Top of Information

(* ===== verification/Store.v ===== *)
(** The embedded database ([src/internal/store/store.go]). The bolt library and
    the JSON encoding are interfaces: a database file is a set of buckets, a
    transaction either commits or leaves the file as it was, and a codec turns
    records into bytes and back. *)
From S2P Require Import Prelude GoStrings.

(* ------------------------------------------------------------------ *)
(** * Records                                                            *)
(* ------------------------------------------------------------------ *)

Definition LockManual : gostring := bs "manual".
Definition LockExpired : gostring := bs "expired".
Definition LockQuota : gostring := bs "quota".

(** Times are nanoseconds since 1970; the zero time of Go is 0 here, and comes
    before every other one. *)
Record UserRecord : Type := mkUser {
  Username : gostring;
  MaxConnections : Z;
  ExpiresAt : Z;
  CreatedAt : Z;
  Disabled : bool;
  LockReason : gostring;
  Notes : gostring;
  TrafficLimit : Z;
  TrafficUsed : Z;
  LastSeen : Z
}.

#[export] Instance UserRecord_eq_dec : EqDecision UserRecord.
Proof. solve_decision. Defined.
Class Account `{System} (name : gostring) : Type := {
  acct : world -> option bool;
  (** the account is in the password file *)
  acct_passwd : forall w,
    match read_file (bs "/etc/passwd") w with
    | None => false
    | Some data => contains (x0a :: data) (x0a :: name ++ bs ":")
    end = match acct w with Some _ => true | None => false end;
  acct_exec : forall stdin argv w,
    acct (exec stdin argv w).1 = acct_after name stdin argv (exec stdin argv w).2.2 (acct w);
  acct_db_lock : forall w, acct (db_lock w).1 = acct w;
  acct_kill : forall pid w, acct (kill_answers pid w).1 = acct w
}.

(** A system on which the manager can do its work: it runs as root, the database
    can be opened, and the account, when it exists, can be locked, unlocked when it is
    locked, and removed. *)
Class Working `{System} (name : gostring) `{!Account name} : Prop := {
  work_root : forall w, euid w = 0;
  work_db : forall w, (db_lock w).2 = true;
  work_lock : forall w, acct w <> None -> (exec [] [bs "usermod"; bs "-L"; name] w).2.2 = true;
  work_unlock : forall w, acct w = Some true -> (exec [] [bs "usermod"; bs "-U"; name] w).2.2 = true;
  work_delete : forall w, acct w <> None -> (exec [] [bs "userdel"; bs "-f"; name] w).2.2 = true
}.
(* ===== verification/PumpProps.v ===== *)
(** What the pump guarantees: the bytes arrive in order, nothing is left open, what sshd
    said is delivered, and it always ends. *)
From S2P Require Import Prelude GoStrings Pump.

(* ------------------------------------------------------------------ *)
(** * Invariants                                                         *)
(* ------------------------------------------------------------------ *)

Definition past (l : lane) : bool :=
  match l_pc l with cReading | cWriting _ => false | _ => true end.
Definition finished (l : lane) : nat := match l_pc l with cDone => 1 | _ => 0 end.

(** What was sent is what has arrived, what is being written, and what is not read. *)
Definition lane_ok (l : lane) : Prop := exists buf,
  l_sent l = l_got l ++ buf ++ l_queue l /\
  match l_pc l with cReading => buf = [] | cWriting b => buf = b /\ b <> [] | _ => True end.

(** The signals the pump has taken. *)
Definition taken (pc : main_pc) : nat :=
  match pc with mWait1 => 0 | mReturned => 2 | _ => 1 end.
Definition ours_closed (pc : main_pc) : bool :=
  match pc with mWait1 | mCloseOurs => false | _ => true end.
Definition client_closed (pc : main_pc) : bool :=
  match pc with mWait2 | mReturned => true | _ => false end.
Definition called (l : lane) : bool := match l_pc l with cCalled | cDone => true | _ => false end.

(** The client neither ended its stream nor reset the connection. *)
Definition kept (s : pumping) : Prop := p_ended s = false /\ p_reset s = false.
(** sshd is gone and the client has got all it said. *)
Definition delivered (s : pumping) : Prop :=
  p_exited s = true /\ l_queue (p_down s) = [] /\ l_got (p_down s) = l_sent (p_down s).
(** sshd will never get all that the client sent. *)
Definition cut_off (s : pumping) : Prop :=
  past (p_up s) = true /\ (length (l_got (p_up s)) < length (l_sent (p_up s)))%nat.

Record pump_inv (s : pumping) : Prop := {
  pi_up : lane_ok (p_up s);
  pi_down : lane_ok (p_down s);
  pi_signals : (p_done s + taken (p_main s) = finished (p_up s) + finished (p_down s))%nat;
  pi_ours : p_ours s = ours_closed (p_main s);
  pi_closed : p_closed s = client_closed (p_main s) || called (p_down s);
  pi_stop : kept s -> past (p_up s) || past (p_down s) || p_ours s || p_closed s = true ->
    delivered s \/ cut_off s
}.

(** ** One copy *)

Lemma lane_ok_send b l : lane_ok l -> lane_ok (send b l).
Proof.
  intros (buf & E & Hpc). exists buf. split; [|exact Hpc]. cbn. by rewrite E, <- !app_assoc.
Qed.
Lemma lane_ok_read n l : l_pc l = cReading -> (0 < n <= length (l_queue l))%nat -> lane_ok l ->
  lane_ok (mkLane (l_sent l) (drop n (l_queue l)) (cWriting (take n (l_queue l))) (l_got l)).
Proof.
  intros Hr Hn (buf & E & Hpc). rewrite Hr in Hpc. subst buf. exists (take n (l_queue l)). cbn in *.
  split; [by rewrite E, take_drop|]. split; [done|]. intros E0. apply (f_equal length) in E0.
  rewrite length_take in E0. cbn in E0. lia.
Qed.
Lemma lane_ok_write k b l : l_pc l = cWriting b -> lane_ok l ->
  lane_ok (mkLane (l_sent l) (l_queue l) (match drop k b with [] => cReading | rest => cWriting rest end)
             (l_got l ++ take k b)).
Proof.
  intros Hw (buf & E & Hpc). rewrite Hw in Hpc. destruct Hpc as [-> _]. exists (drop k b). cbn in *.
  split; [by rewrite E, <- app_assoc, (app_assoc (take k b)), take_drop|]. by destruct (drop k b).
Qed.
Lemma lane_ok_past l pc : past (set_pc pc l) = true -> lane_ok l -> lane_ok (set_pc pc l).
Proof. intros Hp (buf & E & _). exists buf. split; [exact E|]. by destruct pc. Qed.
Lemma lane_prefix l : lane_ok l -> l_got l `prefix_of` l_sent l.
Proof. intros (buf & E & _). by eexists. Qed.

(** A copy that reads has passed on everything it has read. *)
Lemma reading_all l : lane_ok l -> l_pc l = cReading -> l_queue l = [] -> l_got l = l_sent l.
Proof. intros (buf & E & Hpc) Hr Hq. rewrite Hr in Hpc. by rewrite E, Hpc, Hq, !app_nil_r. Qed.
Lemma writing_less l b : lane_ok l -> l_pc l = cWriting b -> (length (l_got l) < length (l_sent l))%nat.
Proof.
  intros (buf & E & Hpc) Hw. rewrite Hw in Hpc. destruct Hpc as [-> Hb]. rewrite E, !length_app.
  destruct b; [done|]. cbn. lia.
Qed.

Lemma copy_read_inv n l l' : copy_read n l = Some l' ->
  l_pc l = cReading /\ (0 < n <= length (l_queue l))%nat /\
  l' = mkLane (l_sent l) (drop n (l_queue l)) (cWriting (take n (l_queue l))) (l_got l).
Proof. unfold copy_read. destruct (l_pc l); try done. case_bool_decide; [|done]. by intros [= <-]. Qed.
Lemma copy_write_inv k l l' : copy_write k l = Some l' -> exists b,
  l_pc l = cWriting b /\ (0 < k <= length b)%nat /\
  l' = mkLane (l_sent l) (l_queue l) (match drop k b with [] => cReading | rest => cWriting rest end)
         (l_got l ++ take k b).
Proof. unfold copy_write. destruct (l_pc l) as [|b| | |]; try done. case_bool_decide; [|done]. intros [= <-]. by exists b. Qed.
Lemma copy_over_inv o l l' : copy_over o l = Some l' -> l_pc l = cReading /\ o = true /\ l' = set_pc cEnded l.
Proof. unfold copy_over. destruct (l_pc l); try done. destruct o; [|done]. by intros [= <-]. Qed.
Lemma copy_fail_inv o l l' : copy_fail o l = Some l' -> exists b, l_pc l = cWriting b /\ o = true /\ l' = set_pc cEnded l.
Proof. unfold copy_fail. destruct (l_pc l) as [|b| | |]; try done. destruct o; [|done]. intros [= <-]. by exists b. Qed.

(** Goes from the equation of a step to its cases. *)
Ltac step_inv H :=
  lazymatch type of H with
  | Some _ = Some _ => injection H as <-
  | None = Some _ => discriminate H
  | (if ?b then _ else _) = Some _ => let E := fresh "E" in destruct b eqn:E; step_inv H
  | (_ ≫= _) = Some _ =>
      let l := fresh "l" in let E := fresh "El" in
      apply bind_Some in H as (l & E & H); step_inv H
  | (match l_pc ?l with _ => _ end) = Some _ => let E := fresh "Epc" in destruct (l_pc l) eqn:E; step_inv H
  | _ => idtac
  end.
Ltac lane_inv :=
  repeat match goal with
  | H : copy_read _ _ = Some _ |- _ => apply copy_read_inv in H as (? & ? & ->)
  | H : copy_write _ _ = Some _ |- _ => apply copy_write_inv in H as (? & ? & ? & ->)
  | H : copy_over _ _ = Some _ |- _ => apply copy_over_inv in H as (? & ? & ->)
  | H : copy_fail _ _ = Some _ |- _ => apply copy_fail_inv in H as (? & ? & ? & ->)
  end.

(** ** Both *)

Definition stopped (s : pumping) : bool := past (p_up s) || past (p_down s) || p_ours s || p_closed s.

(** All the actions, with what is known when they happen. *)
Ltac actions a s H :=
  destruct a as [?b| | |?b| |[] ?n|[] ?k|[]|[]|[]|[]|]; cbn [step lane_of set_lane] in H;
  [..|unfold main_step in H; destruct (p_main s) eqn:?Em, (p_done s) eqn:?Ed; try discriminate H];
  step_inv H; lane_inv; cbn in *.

Bottom of Information

• [The problem]
Copy range, inclusive: the line holding "pi_closed : p_closed" to the line holding "intros Hr Hn". Reproduce exactly those lines of the records above and no others.

• [Reply]
  pi_closed : p_closed s = client_closed (p_main s) || called (p_down s);
  pi_stop : kept s -> past (p_up s) || past (p_down s) || p_ours s || p_closed s = true ->
    delivered s \/ cut_off s
}.

(** ** One copy *)

Lemma lane_ok_send b l : lane_ok l -> lane_ok (send b l).
Proof.
  intros (buf & E & Hpc). exists buf. split; [|exact Hpc]. cbn. by rewrite E, <- !app_assoc.
Qed.
Lemma lane_ok_read n l : l_pc l = cReading -> (0 < n <= length (l_queue l))%nat -> lane_ok l ->
  lane_ok (mkLane (l_sent l) (drop n (l_queue l)) (cWriting (take n (l_queue l))) (l_got l)).
Proof.
  intros Hr Hn (buf & E & Hpc). rewrite Hr in Hpc. subst buf. exists (take n (l_queue l)). cbn in *.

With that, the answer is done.